Figure 4: Multiple integrated blower packages controlled with a system master controller offer an energy-efficient and reliable solution for wastewater treatment plants.
Of course, this requires proper planning prior to installation, and it begins by understanding the true system demand. This approach helps with selecting the best-suited blowers for the application. The aim is to establish the blower station's optimum operating point with regards to energy use and to avoid designing the system to meet the needs of a very rare operating point that only occurs a few times a year. The blowers certainly need to be selected so that they can deliver the maximum amount of air required, but on the whole, they must ensure the best possible efficiency at the most common real-world operating point. The best solution can be determined using computer models that predict the efficiency of various suitable blower combinations and comparing them against one another with regards to maintenance costs.

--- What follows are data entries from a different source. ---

Lemma append_casm_done t ds h casm f loc :
  state_rel t ds -> class_rel t -> zlength ds < 2 ^ 32 -> t_casms t !! h = None -> storable casm ->
  file_append (t_casm_file t) casm = Some (f, loc) ->
  exists t', append_casm h casm t = Done t' tt /\ state_rel t' ds /\ class_rel t' /\
    marker MarkerKind_CompiledClass t' = next_incomplete h ds (marker MarkerKind_CompiledClass t) /\
    (forall kind, kind <> MarkerKind_CompiledClass -> marker kind t' = marker kind t) /\
    (forall h', casm_of t' h' = if decide (h = h') then Some casm else casm_of t h') /\
    exists f table offsets markers, t' = set_markers markers (set_file_offsets offsets (set_casms table (set_casm_file f t))).
Proof.
  intros Hr Hc Hlt Hno Hst Happ. unfold append_casm, append_to. run_txn. rewrite Happ. run_txn.
  rewrite (proj1 (tbl_insert_ok _ _ _)) by done. run_txn. set (t1 := set_file_offsets _ _).
  assert (Hr1 : state_rel t1 ds) by (by destruct Hr; split).
  unfold update_casm_marker, get_marker. run_txn. unfold tbl_get.
  change (default 0 (t_markers t1 !! MarkerKind_CompiledClass)) with (marker MarkerKind_CompiledClass t1).
  pose proof (sr_casm_marker _ _ Hr1) as Hm. pose proof (diffs_rel_size _ _ (sr_diffs _ _ Hr1)) as Hsz.
  destruct (update_casm_marker_loop_done ds h (S (size (t_state_diffs t1))) (marker MarkerKind_CompiledClass t1) t1)
    as (t' & Hrun & Hmv); [apply Hr1|done|done|done|rewrite Hsz; unfold zlength; lia|].
  exists t'. split; [done|].
  split; [eapply state_rel_casm_moved; [exact Hmv|pose proof (next_incomplete_bound h ds _ Hm); lia|done]|].
  destruct Hmv as (mk & -> & Hmk & Ho). pose proof (file_append_location _ _ _ _ Happ) as (Ho' & Hn & Hlen).
  unfold next_offset in Hn. destruct (cr_files _ Hc) as (Hf1 & Hf2 & Hf3). split; [|split; [done|split; [done|split; [|by unfold t1; repeat eexists]]]].
  - destruct Hc as [_ Hcc Hd Hca]. split; unfold t1; txn_simpl; [split_and!; lia|done|done|].
    intros h' loc' [[<- <-]|[_ Hl]]%lookup_insert_Some; [exists casm; by eapply located_new|].
    destruct (Hca _ _ Hl) as [c' Hc']. exists c'. by eapply located_append.
  - intros h'. unfold casm_of, t1. txn_simpl. rewrite lookup_insert. case_decide.
    + cbn. by apply (file_append_get _ _ _ _ Hst Happ).
    + destruct (t_casms t !! h') as [loc'|] eqn:Hl; [|done]. cbn.
      destruct (cr_casms _ Hc _ _ Hl) as (c' & H0 & Hlt' & _). by apply (file_append_other _ _ _ _ _ Happ).
Qed.
End ClassProps.

(** * What the state storage guarantees

    The theorems on [state/mod.rs], [class.rs] and [compiled_class.rs]; their
    witnesses are in [StorageWitnesses.v]. *)

Section Theorems.
Context {BN : BlockNumberApi} {SN : StateNumberApi} {X : ExternalTypes} {SF : StorageFiles} {HS : HashSetIter}.

(** A state diff that can be appended: its maps are maps, its classes are new
    and the file takes it. *)
Record appendable (t : StorageTxn) (d : ThinStateDiff) : Prop := {
  ap_ok : diff_ok d;
  ap_storable : storable d;
  ap_fits : is_Some (file_append (t_thin_state_diff_file t) d);
  ap_fresh : forall h, h ∈ (ThinStateDiff_declared_classes d).*1 -> t_declared_classes_block t !! h = None
}.

(** The markers do not change while the tables of a block are written. *)
Lemma for_each_markers {A} (l : list A) (body : A -> Txn unit) t t' u :
  (forall x s s' u, body x s = Done s' u -> t_markers s' = t_markers s) ->
  for_each l body t = Done t' u -> t_markers t' = t_markers t.
Proof.
  intros Hb. revert t; induction l as [|x l IH]; intros t; cbn [for_each].
  - by intros [= -> _].
  - intros (t1 & [] & H1 & H2)%bind_Done. rewrite (IH _ H2). by eapply (Hb x).
Qed.

Ltac run_db := unfold db in *;
  repeat match goal with
  | H : match ?r with DbOk _ => _ | DbErr _ => _ end _ = Done _ _ |- _ => destruct r; inv_run
  end.

Ltac keep_markers := eapply for_each_markers; [|done]; intros [? ?] ?s ?s' ? ?; inv_run; run_db; txn_simpl; try done.

Lemma append_state_diff_at_marker b d t t' :
  append_state_diff b d t = Done t' tt -> b = marker MarkerKind_State t.
Proof.
  unfold append_state_diff. intros Hrun. inv_run.
  assert (H1' : t_markers s = t_markers t).
  { keep_markers. destruct (contains_key _ _); inv_run; [done|]. run_db. done. }
  assert (H2' : t_markers s0 = t_markers s) by (keep_markers; keep_markers).
  assert (H3' : t_markers s1 = t_markers s0) by keep_markers.
  assert (H4' : t_markers s2 = t_markers s1) by keep_markers.
  assert (H5' : t_markers s3 = t_markers s2) by keep_markers.
  assert (H6' : t_markers a5 = t_markers s3).
  { unfold append_to in H4. inv_run. repeat match goal with p : (_ * _)%type |- _ => destruct p end. inv_run. done. }
  run_db. unfold update_marker_to_next_block, get_marker in *. inv_run. unfold tbl_get in *.
  destruct (negb _) eqn:Hm; inv_run. apply negb_false_iff, Z.eqb_eq in Hm. txn_simpl.
  unfold marker. congruence.
Qed.

(** C4: [append_state_diff] of the next block succeeds and appends the state
    diff to the list the storage holds; the compiled class marker then stands
    at the first block that declares a class. Any other block number is
    refused. *)
Theorem append_state_diff_refines (t : StorageTxn) (ds : list ThinStateDiff) (b : Z) (d : ThinStateDiff) :
  state_rel t ds -> zlength ds < 2 ^ 32 - 1 -> appendable t d ->
  if b =? zlength ds
  then exists t', append_state_diff b d t = Done t' tt /\ state_rel t' (ds ++ [d]) /\
         marker MarkerKind_CompiledClass t' = next_declaring (ds ++ [d]) (marker MarkerKind_CompiledClass t)
  else forall t', append_state_diff b d t <> Done t' tt.
Proof.
  intros Hr Hlt [Hok Hst [[f loc] Happ] Hfr]. destruct (Z.eqb_spec b (zlength ds)) as [->|Hb].
  - destruct (append_state_diff_done t ds d f loc) as (t' & Hrun & Hmv); [done..|]. exists t'. split; [done|].
    pose proof (sr_casm_marker _ _ Hr) as Hcm.
    split; [|by destruct Hmv as (? & _ & ? & _)]. eapply state_rel_casm_moved; [exact Hmv| |by apply state_rel_appended].
    pose proof (next_declaring_bound (ds ++ [d]) (marker MarkerKind_CompiledClass t)) as Hn.
    rewrite zlength_snoc in *. lia.
  - intros t' Hrun%append_state_diff_at_marker. by rewrite (sr_marker _ _ Hr) in Hrun.
Qed.

(** The compiled classes of the hashes up to the first that has none. *)
Definition casms_until_missing (t : StorageTxn) (hs : list Z) (casms : list (Z * CasmContractClass)) : Prop :=
  exists rest, hs = casms.*1 ++ rest /\ match rest with [] => True | h :: _ => t_casms t !! h = None end /\
    Forall (fun hc => casm_of t hc.1 = Some hc.2) casms.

Blower Controls Deliver Energy-Efficient Operation
The actual integration aspect comes from relying on a system master controller to properly control the individual blower packages. An advanced system master controller is programmed with the performance information of each blower, and it then selects the most efficient combination of blowers to meet the current demand. It can also rotate packages to balance load hours, spreading out preventive maintenance intervals. These advanced controllers can monitor both machine health and a specific system variable (in the case of a wastewater treatment plant, it is typically dissolved oxygen), and trigger an alarm if the variable falls below a specific threshold value. It’s even possible to send an email or text message to plant personnel to notify them of the alarm situation (system- or machine-related). Remote monitoring features open new avenues for system reliability — especially for installations in remote locations. System data is available in real time at the click of a mouse and can be analyzed for trending, predictive maintenance, and plant forecasting.
Now more than ever, wastewater treatment plants have the means to effectively design, install, and maintain an energy-efficient system that can reliably deliver the compressed air needed to ensure oxygenation is not interrupted. By embracing advances in blower technology and utilizing integration on both a blower package and system level, communities can rest assured that they will have a continuous and energy-efficient supply of clean water.